Paper No. 4
Presentation Time: 9:00 AM-6:30 PM
LAB SIMULATED WHALE FALLS PRODUCE FRAMBOIDS RESEMBLING THOSE FROM EUXINIC BASINS
The distribution of pyrite framboid diameters from a sample population is commonly used as an indicator of past water chemistry. Framboids generally form in anoxic environments enriched in sulfide (euxinic conditions), often as the result of sulfide produced by heterotrophic sulfate reducing bacteria. Euxinic environments are commonly found in subsurface pore-waters in oxygenated ocean basins. In addition to forming in sediment pore waters, framboids can also form in the water column in closed, stagnant basins or under other ocean anoxic conditions. Framboids that form in euxinic water columns are on average smaller (diameter < 5 µm) and less variable in size because they rapidly fall out of suspension after nucleation, halting framboid growth. Conversely, framboids that form in sediment overlain by oxic water are larger (diameter > 8 µm) because they remain in geochemical conditions that allow for continuing growth.

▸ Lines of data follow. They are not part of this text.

#[global] Instance block_ok_Proper : Proper (marks_equiv ==> eq ==> eq ==> iff) block_ok.
Proof.
  assert (∀ w w' k b, w ≈ₘ w' → block_ok w k b → block_ok w' k b) as H.
  { intros w w' k b Heq [? ? ? (h & Hh & Hm & Hpb & Hpe & Hs & Ho & Hbl)].
    destruct (marks_equiv_header _ _ _ _ Heq Hh) as (h' & Hh' & Hsame).
    split; [done..|]. exists h'. unfold payload_begin in *.
    rewrite <-(blocks_Proper _ _ Heq). destruct (same_but_mark_fields _ _ Hsame) as (<- & _ & <- & <- & _).
    by rewrite <-(allocation_alignment_Proper _ _ Hsame). }
  intros w w' Heq k ? <- b ? <-. split; apply H; [done|by symmetry].
Qed.

#[global] Instance heap_wf_Proper : Proper (marks_equiv ==> iff) heap_wf.
Proof.
  assert (∀ w w', w ≈ₘ w' → heap_wf w → heap_wf w') as H.
  { intros w w' Heq [? Hb ? ? ? ? ? ?]. split; rewrite <-?(mgr_Proper _ _ Heq); try done.
    intros k b Hin. rewrite <-Heq. auto. }
  intros w w' Heq. split; apply H; [done|by symmetry].
Qed.

(** ** What the invariant depends on *)

Lemma block_ok_ext w w' k b :
  headers w !! br_header b = headers w' !! br_header b →
  blocks w !! br_header b = blocks w' !! br_header b →
  block_ok w k b → block_ok w' k b.
Proof. intros Hh Hb []. split; [done..|]. by rewrite <-Hh, <-Hb. Qed.

Lemma heap_wf_ext w w' :
  allocations w = allocations w' → weak_refs_ (mgr w) = weak_refs_ (mgr w') →
  managed_bytes_ (mgr w) = managed_bytes_ (mgr w') →
  reserved_bytes_ (mgr w) = reserved_bytes_ (mgr w') →
  headers w = headers w' → blocks w = blocks w' → heap_wf w → heap_wf w'.
Proof.
  intros Ha Hw Hm Hr Hh Hb []. split; rewrite <-?Ha, <-?Hw, <-?Hm, <-?Hr; try done.
  intros k b Hin. eapply block_ok_ext; [by rewrite Hh|by rewrite Hb|auto].
Qed.

(** Headers and storage matter only at the registered blocks. *)
Lemma heap_wf_local w w' :
  allocations w = allocations w' → weak_refs_ (mgr w) = weak_refs_ (mgr w') →
  managed_bytes_ (mgr w) = managed_bytes_ (mgr w') →
  reserved_bytes_ (mgr w) = reserved_bytes_ (mgr w') →
  (∀ k b, (k, b) ∈ allocations w →
    headers w !! br_header b = headers w' !! br_header b ∧
    blocks w !! br_header b = blocks w' !! br_header b) →
  heap_wf w → heap_wf w'.
Proof.
  intros Ha Hw Hm Hr Hl []. split; rewrite <-?Ha, <-?Hw, <-?Hm, <-?Hr; try done.
  intros k b Hin. destruct (Hl k b Hin). eapply block_ok_ext; eauto.
Qed.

Here, we provide an alternative scenario for the generation of small framboids populations based on their appearance on submerged bone surfaces during laboratory experiments. Twelve de-fleshed domestic goat rib sections were placed in marine water and sediments from the coast of Massachusetts and were incubated at 10⁰C for eight months. Two weeks after emplacement, bone surfaces were densely colonized by dark-colored microbial mats thought to be inhabited by sulfate-reducing bacteria. After four weeks, putative sulfide-oxidizers (light colored mats) colonized the bone surface and only the water adjacent to bone and sediment was anoxic. Framboids were found on bone surfaces as early as four weeks after emplacement. Average framboid diameter is 6.1 µm with a standard deviation of 1.45 µm (n=20), indicating they are closer is size and distribution to framboids formed in euxinic water column. Our results suggest that large pulses of organic carbon can promote localized euxinic conditions that extend above the sediment/water interface. Our observations suggest that the bacterially-mediated euxinic conditions are transient due to nutrient availability and changing microbial communities. We propose that the smaller framboids that form in the microbial mat result from shorter exposure to conditions that favor framboid growth than those that precipitate in sediment pore waters.